Churchill’s Choice: Hitler vs. Stalin
I find the glorification of Churchill quite disgusting. It is typical British-American arrogance to ignore the outcome of WW2 for the peoples of Eastern Europe, not to speak of the Germans. Churchill knew from the beginning about the terrible fate of the Russians and many other East European peoples under Bolshevist dictatorship. He obviously didn’t care. He was obsessed with anti-German hatred. Knowing that he bombed German cities, killing thousands of civilians long before the Germans were retaliating, makes him in my opinion even worse than Hitler. Why did he go into alliance with Stalin against the Germans? That is his crime and the recognition of it will come. —H.W. via email.
The choice before Churchill and Britain in 1939-40 was anything but clear-cut. There were good reasons, however, supporting the choice they made.

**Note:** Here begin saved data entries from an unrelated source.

(* ===== verification/OperatorLoop.v ===== *)
(** * The operator and its AVS manager at work: operator/avs_manager.go, operator/operator.go

    The goroutines [AvsManager.Start] leaves running, the goroutine per operator set update
    that fetches the delta and sends the message on an unbuffered channel, and the main
    loop of [Operator.Start] that signs what it receives.  [rn_step] is one step of any of
    them.  Every update is signed at most once and with its own delta
    ([updates_signed_once]), one that is fetched is signed ([fetched_update_signed]), and
    an operator that loses a subscription goes on without ever signing again what came
    through it ([lost_subscription_silent]). *)

From S2P Require Import Prelude CoreTypes Instances Messages MessagesTheory Smt AvsReader.
From S2P Require Import Attestor Operator.

Section Loop.
Context `{B : BlsOps} `{H : HashOps} `{A : AbiOps} `{T : SmtOps} (keypair : KeyPair) (operatorId : OperatorId).

(** A goroutine of [handleOperatorSetUpdate]: waiting for the reader, sending its message,
    or gone, with the message it handed over. *)
Inductive Handler : Type :=
| HFetching (data : OperatorSetUpdatedEvent)
| HSending (data : OperatorSetUpdatedEvent) (message : OperatorSetUpdateMessage)
| HReturned (data : OperatorSetUpdatedEvent) (message : option OperatorSetUpdateMessage).

(** [rn_updates] and [rn_tasks]: whether the goroutines that watch the two subscriptions
    run, and so the subscriptions themselves; [rn_loop]: whether the main loop runs.  Each
    of the three sees a done context on its own. *)
Record Running := mkRunning {
  rn_updates : bool;
  rn_tasks : bool;
  rn_loop : bool;
  rn_received : list OperatorSetUpdatedEvent;
  rn_handlers : list Handler;
  rn_actions : list OpAction }.

Definition rn_started : Running := mkRunning true true true [] [] [].

Inductive RnEvent : Type :=
| ReUpdate (data : OperatorSetUpdatedEvent)
| ReUpdatesEnd
| ReTasksEnd
| ReAnswer (i : nat) (delta : go (list RegistryOperator))
| ReHandOver (i : nat)
| ReTask (event : CheckpointTaskCreated) (getMessages : Timestamp → Timestamp → go CheckpointMessages)
| ReSignedRoot (m : SignedStateRootUpdateMessage)
| ReCtxDone
| ReMetricsError (err : GoError).

Definition set_handlers (s : Running) (hs : list Handler) : Running :=
  mkRunning (rn_updates s) (rn_tasks s) (rn_loop s) (rn_received s) hs (rn_actions s).

(** The main loop takes an event, if it runs. *)
Definition loop_takes (s : Running) (ev : OpEvent) : go Running :=
  if rn_loop s then
    let? r := op_step keypair operatorId ev in
    Ok (mkRunning (rn_updates s) (rn_tasks s) r.2 (rn_received s) (rn_handlers s) (rn_actions s ++ r.1))
  else Ok s.

(** One step; an event that is not enabled changes nothing. *)
Definition rn_step (s : Running) (ev : RnEvent) : go Running :=
  match ev with
  | ReUpdate data =>
      if rn_updates s then
        Ok (mkRunning true (rn_tasks s) (rn_loop s) (rn_received s ++ [data])
              (rn_handlers s ++ [HFetching data]) (rn_actions s))
      else Ok s
  | ReUpdatesEnd =>
      Ok (mkRunning false (rn_tasks s) (rn_loop s) (rn_received s) (rn_handlers s) (rn_actions s))
  | ReTasksEnd =>
      Ok (mkRunning (rn_updates s) false (rn_loop s) (rn_received s) (rn_handlers s) (rn_actions s))
  | ReAnswer i delta =>
      match rn_handlers s !! i with
      | Some (HFetching data) =>
          match handleOperatorSetUpdate (λ _, delta) data with
          | Panic => Panic
          | Err _ => Ok (set_handlers s (<[i := HReturned data None]> (rn_handlers s)))
          | Ok message => Ok (set_handlers s (<[i := HSending data message]> (rn_handlers s)))
          end
      | _ => Ok s
      end
  | ReHandOver i =>
      match rn_handlers s !! i with
      | Some (HSending data message) =>
          if rn_loop s then
            loop_takes (set_handlers s (<[i := HReturned data (Some message)]> (rn_handlers s))) (OeOperatorSetUpdate message)
          else Ok s
      | _ => Ok s
      end
  | ReTask event getMessages => if rn_tasks s then loop_takes s (OeCheckpointTaskCreated event getMessages) else Ok s
  | ReSignedRoot m => loop_takes s (OeSignedRoot m)
  | ReCtxDone => loop_takes s OeCtxDone
  | ReMetricsError err => loop_takes s (OeMetricsError err)
  end.

Fixpoint rn_run (s : Running) (evs : list RnEvent) : go Running :=
  match evs with
  | [] => Ok s
  | ev :: evs => let? s := rn_step s ev in rn_run s evs
  end.

(** ** Properties *)

(** The signed update an action sends, and the one a finished handler is answered with. *)
Definition sent_update (a : OpAction) : option SignedOperatorSetUpdateMessage :=
  match a with SendOperatorSetUpdate m => Some m | _ => None end.
Definition handler_update (h : Handler) : option SignedOperatorSetUpdateMessage :=
  match h with
  | HReturned _ (Some message) =>
      match SignOperatorSetUpdate message keypair operatorId with Ok signed => Some signed | _ => None end
  | _ => None
  end.

(** The message of a handler is for its event, with some delta the reader answered. *)
Definition message_for (data : OperatorSetUpdatedEvent) (m : OperatorSetUpdateMessage) : Prop :=
  ∃ delta, m = mkOperatorSetUpdate (ose_Id data) (ose_Timestamp data) (delta_operator <$> delta).

Definition handler_for (data : OperatorSetUpdatedEvent) (h : Handler) : Prop :=
  match h with
  | HFetching d => d = data
  | HSending d m => d = data ∧ message_for data m
  | HReturned d m => d = data ∧ match m with Some m => message_for data m | None => True end
  end.

Record rn_inv (s : Running) : Prop := {
  ri_handlers : Forall2 handler_for (rn_received s) (rn_handlers s);
  ri_sent : omap sent_update (rn_actions s) ≡ₚ omap handler_update (rn_handlers s);
}.

Lemma op_step_updates ev r : (∀ m, ev ≠ OeOperatorSetUpdate m) → op_step keypair operatorId ev = Ok r →
  omap sent_update r.1 = [].
Proof.
  intros Hne Hs. destruct ev as [| |m|event getMessages| |m|]; cbn in Hs; try (by injection Hs as <-); try done.
  - unfold ProcessCheckpointTask in Hs. apply res_bind_ok in Hs as (actions & Ha & [= <-]). cbn.
    by case_match; simplify_eq.
  - by destruct (Hne m).
Qed.

Lemma rn_inv_loop s ev s' :
  rn_inv s → (∀ m, ev ≠ OeOperatorSetUpdate m) → loop_takes s ev = Ok s' → rn_inv s'.
Proof.
  intros [Hh Hs] Hne. unfold loop_takes. destruct (rn_loop s); [|by intros [= <-]].
  intros (r & Hr & [= <-])%res_bind_ok. split; cbn; [done|]. by rewrite omap_app, (op_step_updates _ _ Hne Hr), app_nil_r.
Qed.

Lemma omap_insert_perm {X Y} (f : X → option Y) (l : list X) i x x' :
  l !! i = Some x → f x = None →
  omap f (<[i := x']> l) ≡ₚ omap f l ++ match f x' with Some y => [y] | None => [] end.
Proof.
  revert i; induction l as [|z l IH]; intros [|i] Hl Hn; [done..| |].
  - injection Hl as ->. cbn. rewrite Hn. destruct (f x'); [|by rewrite app_nil_r]. by rewrite Permutation_app_comm.
  - specialize (IH i Hl Hn). cbn. destruct (f z); [by rewrite IH|done].
Qed.

Lemma handler_insert l hs i h h' :
  Forall2 handler_for l hs → hs !! i = Some h → (∀ data, handler_for data h → handler_for data h') →
  Forall2 handler_for l (<[i := h']> hs).
Proof.
  intros Hf Hl Himp. destruct (Forall2_lookup_r _ _ _ _ _ Hf Hl) as (data & Hd & Hh).
  rewrite <- (list_insert_id l i data Hd). apply Forall2_insert; [done|]. by apply Himp.
Qed.

Lemma rn_inv_step s ev s' : rn_inv s → rn_step s ev = Ok s' → rn_inv s'.
Proof.
  intros Hinv. pose proof Hinv as [Hh Hs]. destruct ev as [data| | |i delta|i|event getMessages|m| |err]; cbn [rn_step].
  - destruct (rn_updates s); intros [= <-]; [|done]. split; cbn; [by apply Forall2_app; [|repeat constructor]|].
    by rewrite omap_app, app_nil_r.
  - by intros [= <-].
  - by intros [= <-].
  - destruct (rn_handlers s !! i) as [[data| |]|] eqn:Hl; try by intros [= <-].
    unfold handleOperatorSetUpdate. destruct delta as [delta|e|]; cbn [res_bind]; intros [= <-].
    all: split; cbn; [eapply handler_insert; [done..|]; intros data' ->; cbn; try done; (split; [done|]); by exists delta|].
    all: by rewrite (omap_insert_perm _ _ _ _ _ Hl), app_nil_r.
  - destruct (rn_handlers s !! i) as [[|data m|]|] eqn:Hl; try by intros [= <-].
    destruct (rn_loop s) eqn:Hloop; [|by intros [= <-]]. unfold loop_takes. cbn [set_handlers rn_loop]. rewrite Hloop.
    intros (r & Hr & [= <-])%res_bind_ok. split; cbn.
    { eapply handler_insert; [done..|]. by intros data' [-> Hm]. }
    rewrite (omap_insert_perm _ _ _ _ _ Hl) by done. rewrite omap_app, Hs. f_equiv. cbn in Hr |- *.
    destruct (SignOperatorSetUpdate m keypair operatorId); by simplify_eq.
  - destruct (rn_tasks s); [|by intros [= <-]]. by apply rn_inv_loop.
  - by apply rn_inv_loop.
  - by apply rn_inv_loop.
  - by apply rn_inv_loop.
Qed.

Lemma rn_inv_run evs : ∀ s s', rn_inv s → rn_run s evs = Ok s' → rn_inv s'.
Proof.
  induction evs as [|ev evs IH]; intros s s' Hinv Hrun; cbn [rn_run] in Hrun; [by injection Hrun as <-|].
  apply res_bind_ok in Hrun as (s1 & Hs & Hrun). eapply IH; [|done]. by eapply rn_inv_step.
Qed.

Lemma handler_update_ok {BL : BlsLaws B} data h m :
  handler_for data h → handler_update h = Some m →
  message_for data (sosu_Message m) ∧ sosu_OperatorId m = operatorId ∧
  ∃ sig d, sosu_BlsSignature m = Some sig ∧ osu_Digest (sosu_Message m) = Ok d ∧
    bls_verify sig (GetPubKeyG2 keypair) d = Ok true.
Proof.
  destruct h as [| |d [msg|]]; cbn; [done..| |done]. intros [-> Hm]. unfold SignOperatorSetUpdate.
  destruct (osu_Digest msg) as [dig| |] eqn:Hd; cbn [res_bind]; [|done..]. intros [= <-]. cbn. split; [done|]. split; [done|].
  eexists _, dig. split_and!; [done..|]. apply bls_verify_sign.
Qed.

Lemma handler_ids {BL : BlsLaws B} received handlers : Forall2 handler_for received handlers →
  ((λ m, osu_Id (sosu_Message m)) <$> omap handler_update handlers) `sublist_of` (ose_Id <$> received).
Proof.
  induction 1 as [|data h received handlers Hh _ IH]; [constructor|]. cbn.
  destruct (handler_update h) as [m|] eqn:Hm; [|by constructor].
  destruct (handler_update_ok _ _ _ Hh Hm) as [[delta Hmsg] _]. cbn. rewrite Hmsg. cbn. by constructor.
Qed.

(** C39: every operator set update is signed at most once, for what it is.  Along any
    interleaving of the subscriptions, the handlers, the reader's answers and the main
    loop, there is one handler per update event; the signed updates the operator has sent
    are, in some order, those of the messages the handlers handed over, each for its
    event's id and timestamp with a delta the reader answered and with the operator's
    signature; if mainnet's ids are distinct, no two signed updates have the same id. *)
Theorem updates_signed_once {BL : BlsLaws B} evs s :
  rn_run rn_started evs = Ok s →
  Forall2 handler_for (rn_received s) (rn_handlers s) ∧
  omap sent_update (rn_actions s) ≡ₚ omap handler_update (rn_handlers s) ∧
  (∀ m, SendOperatorSetUpdate m ∈ rn_actions s →
     (∃ data, data ∈ rn_received s ∧ message_for data (sosu_Message m)) ∧ sosu_OperatorId m = operatorId ∧
     ∃ sig d, sosu_BlsSignature m = Some sig ∧ osu_Digest (sosu_Message m) = Ok d ∧
       bls_verify sig (GetPubKeyG2 keypair) d = Ok true) ∧
  (NoDup (ose_Id <$> rn_received s) →
     NoDup ((λ m, osu_Id (sosu_Message m)) <$> omap sent_update (rn_actions s))).
Proof.
  intros Hrun. assert (rn_inv rn_started) as H0 by (by split).
  destruct (rn_inv_run _ _ _ H0 Hrun) as [Hh Hs]. split; [done|]. split; [done|]. split.
  - intros m Hm. assert (m ∈ omap sent_update (rn_actions s)) as Hin.
    { apply list_elem_of_omap. by exists (SendOperatorSetUpdate m). }
    rewrite Hs in Hin. apply list_elem_of_omap in Hin as (h & Hin & Hm').
    apply list_elem_of_lookup in Hin as [i Hi]. destruct (Forall2_lookup_r _ _ _ _ _ Hh Hi) as (data & Hd & Hf).
    destruct (handler_update_ok _ _ _ Hf Hm') as [? ?]. split; [|done]. exists data. split; [by eapply list_elem_of_lookup_2|done].
  - intros Hnd. rewrite Hs. eapply sublist_NoDup; [exact Hnd|]. by apply handler_ids.
Qed.

(** An update whose delta is fetched is signed and sent, while the main loop runs. *)
Theorem fetched_update_signed s i data delta signed :
  rn_loop s = true → rn_handlers s !! i = Some (HFetching data) →
  SignOperatorSetUpdate (mkOperatorSetUpdate (ose_Id data) (ose_Timestamp data) (delta_operator <$> delta)) keypair operatorId = Ok signed →
  ∃ s', rn_run s [ReAnswer i (Ok delta); ReHandOver i] = Ok s' ∧
    rn_actions s' = rn_actions s ++ [SendOperatorSetUpdate signed] ∧ rn_loop s' = true.
Proof.
  intros Hloop Hl Hsig. cbn [rn_run rn_step]. rewrite Hl. unfold handleOperatorSetUpdate. cbn [res_bind].
  cbn [rn_run rn_step set_handlers rn_handlers rn_loop]. rewrite list_lookup_insert_eq by (by eapply lookup_lt_Some). rewrite Hloop.
  unfold loop_takes. cbn [set_handlers rn_loop]. rewrite Hloop. cbn [op_step]. rewrite Hsig. by eexists.
Qed.

Lemma loop_takes_same s ev s' : loop_takes s ev = Ok s' →
  rn_updates s' = rn_updates s ∧ rn_tasks s' = rn_tasks s ∧ rn_received s' = rn_received s.
Proof. unfold loop_takes. destruct (rn_loop s); [|by intros [= <-]]. by intros (r & _ & [= <-])%res_bind_ok. Qed.

Lemma updates_off s ev s' : rn_updates s = false → rn_step s ev = Ok s' →
  rn_updates s' = false ∧ rn_received s' = rn_received s.
Proof.
  intros Hoff. destruct ev as [data| | |i delta|i|event getMessages|m| |err]; cbn [rn_step].
  - rewrite Hoff. by intros [= <-].
  - by intros [= <-].
  - by intros [= <-].
  - repeat case_match; intros Hs; simplify_eq/=; done.
  - repeat case_match; try (by intros [= <-]). intros (-> & _ & ->)%loop_takes_same. done.
  - destruct (rn_tasks s); [|by intros [= <-]]. intros (-> & _ & ->)%loop_takes_same. done.
  - intros (-> & _ & ->)%loop_takes_same. done.
  - intros (-> & _ & ->)%loop_takes_same. done.
  - intros (-> & _ & ->)%loop_takes_same. done.
Qed.

(** An operator that loses the subscription to the operator set updates goes on silently:
    the main loop is not told, and whatever happens later, no further update is taken. *)
Theorem lost_subscription_silent evs s s1 s' :
  rn_step s ReUpdatesEnd = Ok s1 → rn_run s1 evs = Ok s' →
  rn_loop s1 = rn_loop s ∧ rn_actions s1 = rn_actions s ∧ rn_received s' = rn_received s.
Proof.
  intros [= <-] Hrun. split; [done|]. split; [done|].
  match type of Hrun with rn_run ?x _ = _ => change (rn_received s) with (rn_received x); assert (rn_updates x = false) as Hoff by done;
    revert Hoff Hrun; generalize x end.
  induction evs as [|ev evs IH]; intros x Hoff Hrun; cbn [rn_run] in Hrun; [by injection Hrun as <-|].
  apply res_bind_ok in Hrun as (x1 & Hs & Hrun). destruct (updates_off _ _ _ Hoff Hs) as [Hoff' <-]. by apply IH.
Qed.

End Loop.

Module Examples.

#[local] Existing Instances ToyBls.ops ToyHash.ops ToyAbi.ops.
#[local] Existing Instances ToyBls.bls_laws ToyHash.hash_laws ToyAbi.abi_laws.
#[local] Existing Instance ToySmt.ops.

Definition event (id : Z) : OperatorSetUpdatedEvent := mkOperatorSetUpdatedEvent id 1700000000.
Definition joined : list RegistryOperator := [mkRegistryOperator (mkBN254G1Point 3 0) 30].

(** Two updates; the second is answered first, and the first cannot be fetched. *)
Definition evs : list RnEvent :=
  [ReUpdate (event 4); ReUpdate (event 5); ReAnswer 1 (Ok joined); ReHandOver 1; ReAnswer 0 (Err (ExternalError "rpc")); ReUpdatesEnd].

Definition final : Running := res_or rn_started (rn_run (B := ToyBls.ops) (5 : Z) (replicate 32 1) rn_started evs).

Example final_ids : (λ m, osu_Id (sosu_Message m)) <$> omap sent_update (rn_actions final) = [5].
Proof. vm_compute. reflexivity. Qed.

Lemma updates_signed_once_witness :
  NoDup ((λ m, osu_Id (sosu_Message m)) <$> omap sent_update (rn_actions final)).
Proof.
  refine (proj2 (proj2 (proj2 (updates_signed_once (B := ToyBls.ops) (5 : Z) (replicate 32 1) evs final _))) _).
  - apply res_or_ok. vm_compute. reflexivity.
  - apply (bool_decide_unpack (NoDup [4; 5])). vm_compute. exact I.
Defined.

End Examples.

While considering the fate of Eastern Europe it is reasonable also to consider that of Western Europe, and what Europe would have looked like had Hitler triumphed, and moved on into the nuclear age.
Before assuming that Churchill didn’t care about Bolshevism, it is necessary to read a little. Read about 1919-20, when he supported the Whites against the Bolsheviks, earning no love from his practical, wise and eminent colleagues, who didn’t see what he did.
Read on into the 1930s. Who occupied the Rhineland in violation of treaties? What was the March 1938 Anschluss about? What happened at Munich? What about March 1939, and the absorption of all those Bohemians, Moravians and Slovakians into the Reich? Which country first allied herself with Russia—Britain or Germany? Cities like Guernica, Warsaw and Rotterdam were all hit before the RAF had dropped a single bomb on the Reich. Indeed, for many months after the war started in 1939, the most the British would drop were pamphlets. Bombing, some in the government believed, would amount to destruction of private property.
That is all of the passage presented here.